Stored data entries
--------
(* ===== verification/Schema.v ===== *)
(** * The schema of the database (src/storage/mysql.rs, the start in src/storage/mod.rs)

    [init_schema] creates the tables a server needs and [migrate_schema] brings
    older ones up to date; both run at every start.  A schema is a map from table
    names to columns, indexes and foreign keys.  A statement is refused by the
    database when the schema does not admit it, and may fail for any other reason
    ([fault]). *)

From S2P Require Import Prelude RustString Errors Memory Effects.

(** ** Tables *)

Inductive SqlType :=
| Int | BigInt | BigIntUnsigned | Boolean | Varchar (n : Z) | Varbinary (n : Z) | Text | Json
| Enum (values : list string).
#[global] Instance SqlType_eq_dec : EqDecision SqlType.
Proof. solve_decision. Defined.

Record Column := mkColumn {
  col_name : string; col_type : SqlType; col_not_null : bool; col_default : option string; col_auto : bool
}.

(** The forms of a column definition. *)
Definition nullable (name : string) (ty : SqlType) : Column := mkColumn name ty false None false.
Definition not_null (name : string) (ty : SqlType) : Column := mkColumn name ty true None false.
Definition defaulted (name : string) (ty : SqlType) (d : string) : Column := mkColumn name ty true (Some d) false.
Definition auto_increment (name : string) (ty : SqlType) : Column := mkColumn name ty true None true.

(** An index without a name in the statement has the empty name. *)
Record Index := mkIndex { ix_name : string; ix_columns : list string; ix_unique : bool }.
Record ForeignKey := mkForeignKey { fk_name : string; fk_column : string; fk_table : string; fk_ref : string }.

Record Table := mkTable { tb_columns : list Column; tb_indexes : list Index; tb_foreign : list ForeignKey }.

Abbreviation Schema := (gmap string Table).

Definition index (columns : list string) : Index := mkIndex "" columns false.
Definition unique (columns : list string) : Index := mkIndex "" columns true.
Definition primary_key (column : string) : Index := mkIndex "PRIMARY" [column] true.
Definition of_account : ForeignKey := mkForeignKey "" "account_hash" "accounts" "account_hash".

Definition table_column (t : Table) (c : string) : option Column :=
  List.find (λ col, col_name col == c) (tb_columns t).
Definition has_table (s : Schema) (t : string) : bool := bool_decide (is_Some (s !! t)).
Definition column (s : Schema) (t c : string) : option Column := s !! t ≫= λ tb, table_column tb c.
Definition has_column (s : Schema) (t c : string) : bool := bool_decide (is_Some (column s t c)).

(** ** Statements *)

Inductive Statement :=
| CreateTable (if_not_exists : bool) (name : string) (columns : list Column) (indexes : list Index)
    (foreign : list ForeignKey)
| AddColumn (table : string) (c : Column) (after : option string)
| ChangeColumn (table old : string) (c : Column)
| ModifyColumn (table : string) (c : Column)
| CreateIndex (table : string) (i : Index)
| AddForeignKey (table : string) (f : ForeignKey)
| UpdateRows (columns : list (string * string)).

Fixpoint insert_after (after : string) (c : Column) (l : list Column) : list Column :=
  match l with
  | [] => [c]
  | x :: l => if col_name x == after then x :: c :: l else x :: insert_after after c l
  end.

Definition rename_in (old new : string) (i : Index) : Index :=
  mkIndex (ix_name i) (map (λ c, if c == old then new else c) (ix_columns i)) (ix_unique i).

(** A constraint name may be used once in a database. *)
Definition constraint_used (s : Schema) (name : string) : bool :=
  existsb (λ p : string * Table, existsb (λ f, fk_name f == name) (tb_foreign p.2)) (map_to_list s).

(** Older settings of the server admit a default value for a [TEXT] column. *)
Definition default_admitted (text_default : bool) (c : Column) : bool :=
  match col_type c, col_default c with
  | (Text | Json), Some _ => text_default
  | _, _ => true
  end.

(** A foreign key refers to a column of a type like its own that heads an index. *)
Definition comparable (a b : SqlType) : bool :=
  match a, b with Varchar _, Varchar _ => true | _, _ => bool_decide (a = b) end.

Definition heads_index (t : Table) (c : string) : bool :=
  existsb (λ i, match ix_columns i with d :: _ => d == c | [] => false end) (tb_indexes t).

Definition reference_admitted (s : Schema) (columns : list Column) (f : ForeignKey) : bool :=
  match List.find (λ c, col_name c == fk_column f) columns, s !! fk_table f with
  | Some c, Some t =>
      match table_column t (fk_ref f) with
      | Some r => comparable (col_type c) (col_type r) && heads_index t (fk_ref f)
      | None => false
      end
  | _, _ => false
  end.

(** What a statement does to a schema; [None] when the database refuses it. *)
Definition run_statement (text_default : bool) (d : Statement) (s : Schema) : option Schema :=
  match d with
  | CreateTable if_not_exists name columns indexes foreign =>
      if has_table s name then if if_not_exists then Some s else None
      else if forallb (reference_admitted s columns) foreign && forallb (default_admitted text_default) columns
      then Some (<[name := mkTable columns indexes foreign]> s)
      else None
  | AddColumn t c after =>
      match s !! t with
      | Some tb =>
          if has_column s t (col_name c) || negb (default_admitted text_default c) then None
          else match after with
               | Some a =>
                   if has_column s t a
                   then Some (<[t := mkTable (insert_after a c (tb_columns tb)) (tb_indexes tb) (tb_foreign tb)]> s)
                   else None
               | None => Some (<[t := mkTable (tb_columns tb ++ [c]) (tb_indexes tb) (tb_foreign tb)]> s)
               end
      | None => None
      end
  | ChangeColumn t old c =>
      match s !! t with
      | Some tb =>
          if has_column s t old && negb (has_column s t (col_name c)) && default_admitted text_default c
          then Some (<[t := mkTable (map (λ x, if col_name x == old then c else x) (tb_columns tb))
                              (map (rename_in old (col_name c)) (tb_indexes tb)) (tb_foreign tb)]> s)
          else None
      | None => None
      end
  | ModifyColumn t c =>
      match s !! t with
      | Some tb =>
          if has_column s t (col_name c) && default_admitted text_default c
          then Some (<[t := mkTable (map (λ x, if col_name x == col_name c then c else x) (tb_columns tb))
                              (tb_indexes tb) (tb_foreign tb)]> s)
          else None
      | None => None
      end
  | CreateIndex t i =>
      match s !! t with
      | Some tb =>
          if forallb (has_column s t) (ix_columns i)
             && negb (existsb (λ j, ix_name j == ix_name i) (tb_indexes tb))
          then Some (<[t := mkTable (tb_columns tb) (tb_indexes tb ++ [i]) (tb_foreign tb)]> s)
          else None
      | None => None
      end
  | AddForeignKey t f =>
      match s !! t with
      | Some tb =>
          if reference_admitted s (tb_columns tb) f && negb (constraint_used s (fk_name f))
          then Some (<[t := mkTable (tb_columns tb) (tb_indexes tb) (tb_foreign tb ++ [f])]> s)
          else None
      | None => None
      end
  | UpdateRows columns => if forallb (λ p, has_column s p.1 p.2) columns then Some s else None
  end.

(** The connection: the schema and the number of the next statement. *)
Record SchemaConn := mkSchemaConn { sc_schema : Schema; sc_step : nat }.

Section schema.
Context (fault : nat → option string) (refusal : Statement → string) (text_default : bool).

Definition execute (d : Statement) : ME SchemaConn string unit := λ c,
  match fault (sc_step c) with
  | Some e => (Returned (Err e), mkSchemaConn (sc_schema c) (S (sc_step c)))
  | None =>
      match run_statement text_default d (sc_schema c) with
      | Some s => (Returned (Ok tt), mkSchemaConn s (S (sc_step c)))
      | None => (Returned (Err (refusal d)), mkSchemaConn (sc_schema c) (S (sc_step c)))
      end
  end.

(** A query on [information_schema]. *)
Definition inspect {A} (f : Schema → A) : ME SchemaConn string A := λ c,
  match fault (sc_step c) with
  | Some e => (Returned (Err e), mkSchemaConn (sc_schema c) (S (sc_step c)))
  | None => (Returned (Ok (f (sc_schema c))), mkSchemaConn (sc_schema c) (S (sc_step c)))
  end.

(** [.map_err(|e| StorageError::Database(format!("{}: {}", what, e)))?]. *)
Definition db_step {A} (what : string) (m : ME SchemaConn string A) : M SchemaConn A :=
  mmap_err (λ e, Database (what +:+ ": " +:+ e)) m.
(** [.ok()], and a failure that is only logged. *)
Definition ignored {A} (m : ME SchemaConn string A) : M SchemaConn unit := mtry m (λ _, ret tt).
(** [.unwrap_or(d)]. *)
Definition or_else {A} (d : A) (m : ME SchemaConn string A) : M SchemaConn A :=
  mtry m (λ r, ret (match r with Ok a => a | Err _ => d end)).

Fixpoint run_steps {A} (steps : list (M A unit)) : M A unit :=
  match steps with
  | [] => ret tt
  | m :: steps => _ ←? m; run_steps steps
  end.

(** ** [init_schema] *)

Definition accounts_table : Statement :=
  CreateTable true "accounts"
    [not_null "id" (Varchar 36); not_null "email" (Varchar 255); not_null "account_hash" (Varchar 255);
     not_null "name" (Varchar 255); nullable "password_hash" (Varchar 255); nullable "salt" (Varchar 255);
     not_null "created_at" BigInt; not_null "updated_at" BigInt; nullable "last_login" BigInt;
     defaulted "is_active" Boolean "TRUE"]
    [primary_key "account_hash"] [].

Definition auth_tokens_table : Statement :=
  CreateTable true "auth_tokens"
    [not_null "id" (Varchar 36); not_null "token" (Varchar 255); not_null "account_hash" (Varchar 255);
     not_null "created_at" BigInt; not_null "expires_at" BigInt; defaulted "is_active" Boolean "TRUE"]
    [primary_key "token"; index ["account_hash"]] [of_account].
--------
Work required - For each line in the data that contains the string "Record", give a copy of that line.

Response to the exercise -
Record Column := mkColumn {
Record Index := mkIndex { ix_name : string; ix_columns : list string; ix_unique : bool }.
Record ForeignKey := mkForeignKey { fk_name : string; fk_column : string; fk_table : string; fk_ref : string }.
Record Table := mkTable { tb_columns : list Column; tb_indexes : list Index; tb_foreign : list ForeignKey }.
Record SchemaConn := mkSchemaConn { sc_schema : Schema; sc_step : nat }.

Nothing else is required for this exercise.